I'm not sure that would work, since he initially escapes into the human world with only the clothes on his back and a dagger in his boot. He's wearing his only clothes when he's caught, and would presumably keep the dagger with him for self-defense purposes. Also, the Fae typically don't hold value to material goods such as money. But I could maybe exploit one of his known weaknesses for the purposes of the plot. If he believes Vincent's daughter Ariel (whom Loegaire once tried to "adopt" as his own daughter, and failed) to be in danger from Cadell, he could accidentally reveal himself trying to protect her.


----------



## wordwalker (Dec 18, 2012)

Since it seems like the goal is arresting Vincent rather than Leogaire, maybe Leogaire gets away unnoticed, after much hair-raising suspense-- and then Cadell arrests Vincent anyway. 

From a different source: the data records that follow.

(** * vscode-makefile-tools: make operations and launch support

    A shallow embedding of [src/make.ts] (build, dry-run, pre-configure) and of
    the [Launcher] class (debug and run in terminal), together with the
    properties of the build/launch layer stated in the specification.

    The TypeScript code is sequential glue around external collaborators
    (logger, vscode API, file system, child processes).  Every call to a
    collaborator is recorded as an [Event] in a chronological trace, so that
    statements such as "no process is spawned" or "the file is probed once"
    are statements about that trace.  [await] is sequencing. *)

From Stdlib Require Import String Ascii List ZArith Bool Lia.
From stdpp Require Import base option gmap strings list.

Open Scope string_scope.
Open Scope list_scope.

(** ** JavaScript values *)

Module JS.

(** [if (s)] on a string: the empty string is falsy. *)
Definition truthy (s : string) : bool := negb (String.eqb s "").

(** [if (x)] on a [string | undefined]. *)
Definition truthyOpt (x : option string) : bool :=
  match x with
  | Some s => truthy s
  | None => false
  end.

(** [if (b)] on a [boolean | undefined]. *)
Definition truthyBool (b : option bool) : bool :=
  match b with
  | Some true => true
  | _ => false
  end.

(** [x || d] on a [string | undefined] with a string default. *)
Definition orElse (x : option string) (d : string) : string :=
  match x with
  | Some s => if truthy s then s else d
  | None => d
  end.

(** [Array.prototype.join] on a [string[]]. *)
Definition join (sep : string) (l : list string) : string := String.concat sep l.

(** [String.prototype.startsWith]. *)
Definition startsWith (s pre : string) : bool := String.prefix pre s.

(** A [string | undefined] inside a string concatenation. *)
Definition toString (x : option string) : string :=
  match x with
  | Some s => s
  | None => "undefined"
  end.

(** The double-quote character, as a one-character string. *)
Definition dquote : string := String "034"%char EmptyString.

End JS.

(** ** The [path] module

    [path.parse] and [path.join] belong to the Node runtime; the launcher is
    parametric in them (fields of [Host] below).  [Posix] is the POSIX flavour,
    used to run the launcher on concrete paths. *)

Record ParsedPath := {
  root : string;
  dir : string;
  base : string;
  ext : string;
  name : string
}.

Module Posix.

Definition isSep (c : ascii) : bool := Ascii.eqb c "/"%char.

(** The components between separators; empty components are kept. *)
Fixpoint split (s : string) : list string :=
  match s with
  | EmptyString => [EmptyString]
  | String c s' =>
      if isSep c then EmptyString :: split s'
      else match split s' with
           | seg :: rest => String c seg :: rest
           | [] => [String c EmptyString]
           end
  end.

Normally that's a way to show the searcher is that big of a jerk, and you've said Cadell isn't. But you could escalate various hostilities between Vincent and Cadell (or especially, Dom or other humans in the house, or hotheaded guards with Cadell) until Cadell doesn't have a choice (it might even be a guard daring him to show mercy that tips his hand), or let them find some clue that Leogaire was there... or it's hiding the clue that escalates the hostility...


----------



## Ireth (Dec 18, 2012)

wordwalker said:


> Since it seems like the goal is arresting Vincent rather than Leogaire, maybe Leogaire gets away unnoticed, after much hair-raising suspense-- and then Cadell arrests Vincent anyway.
> 
> Normally that's a way to show the searcher is that big of a jerk, and you've said Cadell isn't. But you could escalate various hostilities between Vincent and Cadell (or especially, Dom or other humans in the house, or hotheaded guards with Cadell) until Cadell doesn't have a choice (it might even be a guard daring him to show mercy that tips his hand), or let them find some clue that Leogaire was there... or it's hiding the clue that escalates the hostility...



No, Cadell's primary goal is arresting Loegaire. Vincent is just in his way, and once Cadell discovers Loegaire hiding in his home, Vincent (as well as Dom and Ariel, as "accomplices") will be arrested for harboring Loegaire as a fugitive. As long as Loegaire isn't found with him, Vincent is safe. Which won't happen, unfortunately. All four of them -- Loegaire, Vincent, Dom and Ariel -- need to be arrested together in order for the plot to go forward.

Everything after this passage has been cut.